FYI, for now I solved adding SNAT rules on each cluster member targeting the opposite member as rule destination, with the source being each OpenVPN subnet.

Wondering if someone might have a more elegant solution to this

dmadole · May 4, 2020, 7:02am

Why not just put a different address space on OpenVPN on each router, such as 10.10.10.0/25 on A and 10.10.10.128/25 on B. Then a static route on each router’s subnet to the other.

The other approach is make the routers active/passive so that traffic only goes to one at a time. Use VRRP with sync groups for that.

mzuc · May 5, 2020, 9:50am

@dmadole I also thought about that but it still seems to me as a workaround more than a proper solution…

sonicbx · May 5, 2020, 8:07pm

when you say you are running a vyos cluster are you using “set high-availability vrrp group” or “set cluster group” ?

if you are using set cluster group then add “service openvpn” to your cluster config. This will stop and start start the openvpn daemon. This should make the kernel route to 10.10.10.0 disappear from the slave when openvpn gets stopped… when using cluster group you should assume that that the cluster slave is doing absolutely nothing, so then therefore there should be no need for VPN users to be reachable from all the cluster members?

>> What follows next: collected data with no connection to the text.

(** C2, amended: the import fails exactly when the metadata of
    [fpreputils] is not found or the import of [fmriprep] fails.  When the
    metadata is not found, the lookup raises, the import ends with that very
    exception, the lookup was made once and nothing was attempted after
    it. *)
Theorem C2_failure_modes (env : environment) :
  (import_fails env <->
   metadata_not_found env \/ submodules env !! "fmriprep" <> Some RunsToEnd)
  /\ (metadata_not_found env ->
      exists e,
        (forall st, snd (version env "fpreputils" st) = inl e) /\
        import_package env = inl e /\
        trace (fst (__init__ env fresh)) =
          [ImportModule "importlib.metadata"; MetadataLookup "fpreputils"]).
Proof.
  split; [apply import_fails_iff|].
  intros Hd. exists (PackageNotFoundError "fpreputils").
  unfold metadata_not_found in Hd. split; [|split].
  - intros st. unfold version, bind, log, raise. simpl. rewrite Hd. reflexivity.
  - unfold import_package. rewrite (run_metadata_missing env Hd). reflexivity.
  - rewrite (run_metadata_missing env Hd). reflexivity.
Qed.

Lemma C2_no_metadata :
  import_package env_no_metadata = inl (PackageNotFoundError "fpreputils")
  /\ import_fails env_broken_fmriprep.
Proof.
  split.
  - destruct (proj2 (C2_failure_modes env_no_metadata) eq_refl)
      as (e & Hlookup & Himport & _).
    rewrite Himport. f_equal.
    specialize (Hlookup fresh). symmetry in Hlookup.
    injection Hlookup as ->. reflexivity.
  - apply (proj1 (C2_failure_modes env_broken_fmriprep)).
    right. discriminate.
Defined.

(** C3, as stated, fails in two ways.  With the metadata installed and no
    [fmriprep] module the import fails.  With an empty [Version] in the
    metadata the import succeeds and [__version__] is the empty string. *)
Lemma C3_import_can_fail_version_can_be_empty :
  ~ version_claim env_no_fmriprep /\ ~ version_claim env_empty_version.
Proof.
  split.
  - intros H. destruct H as (ns & v & Himport & _).
    + exists "0.1". reflexivity.
    + unfold import_package in Himport.
      rewrite (run_metadata_found env_no_fmriprep (Some "0.1") eq_refl) in Himport.
      discriminate Himport.
  - intros H. destruct H as (ns & v & _ & Hd & _ & Hv).
    + exists "". reflexivity.
    + apply Hv. change (Some (Some "") = Some (Some v)) in Hd.
      injection Hd as <-. reflexivity.
Qed.

(** C3, amended: installed with metadata that has a [Version], and with a
    [fmriprep] that imports, the package imports and [__version__] is the
    version string of the installed metadata, whatever that string is. *)
Theorem C3_version_exposed (env : environment) (v : string) :
  distributions env !! "fpreputils" = Some (Some v) ->
  submodules env !! "fmriprep" = Some RunsToEnd ->
  exists ns,
    import_package env = inr ns /\
    ns !! "__version__" = Some (VStr v).
Proof.
  intros Hd Hm.
  unfold import_package. rewrite (run_metadata_found env (Some v) Hd), Hm.
  eexists. split; [reflexivity|]. cbn [globals].
  rewrite lookup_insert_ne by discriminate.
  rewrite lookup_insert_ne by discriminate.
  apply lookup_insert_eq.
Qed.

Lemma C3_installed :
  exists ns,
    import_package env_installed = inr ns /\
    ns !! "__version__" = Some (VStr "0.1").
Proof.
  apply (C3_version_exposed env_installed "0.1"); reflexivity.
Defined.

(** C4: after a successful import, the attribute [fmriprep] of the package
    is the submodule [fpreputils.fmriprep]. *)
Theorem C4_fmriprep_attribute (env : environment) (ns : gmap string value) :
  import_package env = inr ns ->
  ns !! "fmriprep" = Some (VModule "fpreputils.fmriprep").
Proof.
  intros H. apply import_succeeds_inv in H as (ov & _ & _ & ->).
  rewrite lookup_insert_ne by discriminate.
  apply lookup_insert_eq.
Qed.

Lemma C4_installed :
  exists ns,
    import_package env_installed = inr ns /\
    ns !! "fmriprep" = Some (VModule "fpreputils.fmriprep").
Proof.
  destruct (import_package env_installed) as [e|ns] eqn:H.
  - exfalso. vm_compute in H. discriminate H.
  - exists ns. split; [reflexivity|].
    exact (C4_fmriprep_attribute env_installed ns H).
Defined.

(** C7: after a successful import, [__all__] is the one-element list
    [["fmriprep"]]; [__version__] is an attribute of the package and is not
    listed in [__all__]. *)
Theorem C7_all_lists_fmriprep_only (env : environment) (ns : gmap string value) :
  import_package env = inr ns ->
  exists exported,
    ns !! "__all__" = Some (VList exported) /\
    exported = [VStr "fmriprep"] /\
    length exported = 1 /\
    ~ In (VStr "__version__") exported /\
    is_Some (ns !! "__version__").
Proof.
  intros H. apply import_succeeds_inv in H as (ov & _ & _ & ->).
  exists [VStr "fmriprep"]. split; [apply lookup_insert_eq|].
  split; [reflexivity|]. split; [reflexivity|]. split.
  - intros [H|[]]. discriminate H.
  - rewrite lookup_insert_ne by discriminate.
    rewrite lookup_insert_ne by discriminate.
    rewrite lookup_insert_eq. eauto.
Qed.

Lemma C7_installed :
  exists ns exported,
    import_package env_installed = inr ns /\
    ns !! "__all__" = Some (VList exported) /\
    exported = [VStr "fmriprep"] /\
    length exported = 1 /\
    ~ In (VStr "__version__") exported /\
    is_Some (ns !! "__version__").
Proof.
  destruct (import_package env_installed) as [e|ns] eqn:H.
  - exfalso. vm_compute in H. discriminate H.
  - destruct (C7_all_lists_fmriprep_only env_installed ns H) as (exported & Hall).
    exists ns, exported. split; [reflexivity|exact Hall].
Defined.

(** C10: the version is looked up before [fmriprep] is imported.  If the
    lookup raises, the import of the package ends with that exception and
    the import of [fmriprep] is never attempted.  If the lookup returns a
    version string and [fmriprep] is missing or fails to import, the import of
    the package fails, with [__version__] already bound to that string.
    Whenever the import of [fmriprep] is attempted, the lookup came before
    it. *)
Theorem C10_version_before_submodule (env : environment) :
  (distributions env !! "fpreputils" = None ->
   import_package env = inl (PackageNotFoundError "fpreputils") /\
   ~ In (ImportModule "fpreputils.fmriprep") (trace (fst (__init__ env fresh))))
  /\ (forall v,
        distributions env !! "fpreputils" = Some (Some v) ->
        submodules env !! "fmriprep" <> Some RunsToEnd ->
        (exists e, import_package env = inl e /\
                   snd (__init__ env fresh) = inl e) /\
        globals (fst (__init__ env fresh)) !! "__version__" = Some (VStr v))
  /\ (forall before after,
        trace (fst (__init__ env fresh)) =
          before ++ ImportModule "fpreputils.fmriprep" :: after ->
        In (MetadataLookup "fpreputils") before).
Proof.
  split; [|split].
  - intros Hd. unfold import_package. rewrite (run_metadata_missing env Hd).
    split; [reflexivity|]. simpl.
    intros [H|[H|[]]]; discriminate H.
  - intros v Hd Hm. unfold import_package.
    rewrite (run_metadata_found env (Some v) Hd).
    destruct (submodules env !! "fmriprep") as [[|e]|]; [contradiction| |];
      (split; [eexists; split; reflexivity|]); cbn [fst globals];
      apply lookup_insert_eq.
  - intros before after Htrace.
    destruct (init_trace env) as [Ht|Ht]; rewrite Ht in Htrace; clear Ht;
      destruct before as [|b0 [|b1 [|b2 before]]]; simpl in Htrace;
      try discriminate Htrace.
    all: try (injection Htrace as _ H; discriminate H).
    + injection Htrace as _ <- _. simpl. auto.
    + injection Htrace as _ <- _. simpl. auto.
Qed.

Lemma C10_samples :
  (import_package env_no_metadata = inl (PackageNotFoundError "fpreputils") /\
   ~ In (ImportModule "fpreputils.fmriprep")
       (trace (fst (__init__ env_no_metadata fresh))))
  /\ ((exists e, import_package env_no_fmriprep = inl e /\
                 snd (__init__ env_no_fmriprep fresh) = inl e) /\
      globals (fst (__init__ env_no_fmriprep fresh)) !! "__version__" =
        Some (VStr "0.1"))
  /\ In (MetadataLookup "fpreputils")
       [ImportModule "importlib.metadata"; MetadataLookup "fpreputils"].
Proof.
  split; [|split].
  - apply (proj1 (C10_version_before_submodule env_no_metadata)).
    reflexivity.
  - apply (proj1 (proj2 (C10_version_before_submodule env_no_fmriprep)) "0.1").
    + reflexivity.
    + discriminate.
  - apply (proj2 (proj2 (C10_version_before_submodule env_installed))
             [ImportModule "importlib.metadata"; MetadataLookup "fpreputils"] []).
    vm_compute. reflexivity.
Defined.

(** ** Further facts about [setup.py] *)

Lemma ishidden_iff (name : string) :
  glob._ishidden name = true <-> exists rest, name = String "." rest.
Proof.
  destruct name as [|c name]; simpl.
  - split; [discriminate|]. intros [rest H]. discriminate H.
  - destruct (Ascii.eqb_spec c "."%char) as [->|Hc]; split; eauto.
    + discriminate.
    + intros [rest H]. injection H as H _. contradiction.
Qed.

Lemma join_bin_inj (a b : string) :
  os_path.join "bin" a = os_path.join "bin" b -> a = b.
Proof.
  destruct (os_path.startswith_sep b) eqn:Eb.
  - rewrite (join_bin_leading_sep b Eb).
    destruct (os_path.startswith_sep a) eqn:Ea.
    + rewrite (join_bin_leading_sep a Ea). auto.
    + rewrite (join_bin a Ea). intros <-. simpl in Eb. discriminate Eb.
  - rewrite (join_bin b Eb). apply join_bin_inv.
Qed.

Lemma bin_scripts_visible (cwd : directory) :
  bin_scripts cwd = Some (List.map (os_path.join "bin") (visible_names cwd)).
Proof. rewrite bin_scripts_eq, listdir_bin_entries. reflexivity. Qed.

Lemma map_join_bin_inj (l1 l2 : list string) :
  List.map (os_path.join "bin") l1 = List.map (os_path.join "bin") l2 -> l1 = l2.
Proof.
  revert l2. induction l1 as [|x l1 IH]; intros [|y l2] H; simpl in H;
    try discriminate; [reflexivity|].
  injection H as Hxy H. f_equal; [apply join_bin_inj, Hxy|apply IH, H].
Qed.

Lemma cut_no_sep (s : string) :
  existsb os_path.is_sep (list_ascii_of_string s) = false ->
  os_path.cut_after_last_sep s = (EmptyString, s).
Proof.
  induction s as [|c s IH]; simpl; [reflexivity|].
  intros H. apply orb_false_iff in H as [Hc Hs].
  rewrite (IH Hs), Hc. reflexivity.
Qed.

(** Splitting [bin/<name>] gives [bin] and [name] back. *)
Lemma split_bin_name (name : string) :
  valid_name name = true -> os_path.split ("bin/" +:+ name) = ("bin", name).
Proof.
  unfold valid_name. intros H. apply andb_true_iff in H as [_ H].
  apply negb_true_iff in H.
  assert (Hcut : os_path.cut_after_last_sep ("bin/" +:+ name) = ("bin/", name)).
  { change ("bin/" +:+ name)
      with (String "b" (String "i" (String "n" (String "/" name)))).
    cbn [os_path.cut_after_last_sep]. rewrite (cut_no_sep name H). reflexivity. }
  unfold os_path.split. rewrite Hcut. reflexivity.
Qed.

mzuc · May 6, 2020, 10:24am

@sonicbx my cluster is set up via set cluster group and actually looks like this:

cluster {
    dead-interval 1100
    group CLUSTER-NAME {
        auto-failback false
        monitor 1.1.1.1
        monitor 1.0.0.1
        primary router-a
        secondary router-b
        service 10.0.0.100/32/eth0
        service ipsec
        service openvpn
    }
    interface eth0
    keepalive-interval 500
    mcast-group 239.1.0.254
    monitor-dead-interval 1100
    pre-shared-secret ****************
}

However, OpenVPN routes are present on the slave (router-b) even if it’s not active:

admin@router-b:~$ show ip route
Codes: K - kernel route, C - connected, S - static, R - RIP,
       O - OSPF, I - IS-IS, B - BGP, E - EIGRP, N - NHRP,
       T - Table, v - VNC, V - VNC-Direct, A - Babel, D - SHARP,
       F - PBR, f - OpenFabric,
       > - selected route, * - FIB route, q - queued route, r - rejected route

S>* 0.0.0.0/0 [210/0] via 10.0.0.254, eth0, 6d23h37m
C>* 10.10.10.0/24 is directly connected, vtun0, 6d21h21m

admin@router-b:~$ show cluster status
=== Status report on secondary node router-b ===

  Primary router-a: Active

  Secondary router-b (this node): Active (standby)

  Monitor 1.0.0.1: Reachable
  Monitor 1.1.1.1: Reachable

  Resources [10.0.0.100/32/eth0 ipsec openvpn]:
    Active on primary router-a

So the behavior you are describing when you say

This should make the kernel route to 10.10.10.0 disappear from the slave when openvpn gets stopped

is not what I see on the cluster.
Do you have an explanation for that?

Thanks!

sonicbx · May 6, 2020, 10:29am

If you can see any routes on vtun0 that means openvpn is up and running, and for some reason…

sudo ps aux | grep openvpn

try stopping it on the slave with

sudo /etc/init.d/openvpn stop

then check the ps aux results again and confirm no openvpn processes are running, then check your route table you should not see any routes to vtun0 because it shouldn’t exist at all.

next, force cluster failover, if the cluster daemon does it’s job nicely then it should start ipsec and openvpn like you told it to. At that point the route should appear in the table there.

If you do a failback/failover a second time you should see that openvpn process on the active host.

If this isn’t working then theres some sort of bug going on.

mzuc · May 6, 2020, 10:42am

I think there’s some kind of bug because when I force the failover, openvpn daemon stays active on router-a which is now slave.

sonicbx · May 6, 2020, 11:38am

Well thats strange, I guess I never noticed on mine. I have the same thing and I can confirm openvpn daemon stays running on the slave despite having set cluster group vyos service openvpn

Atleast on 1.1.6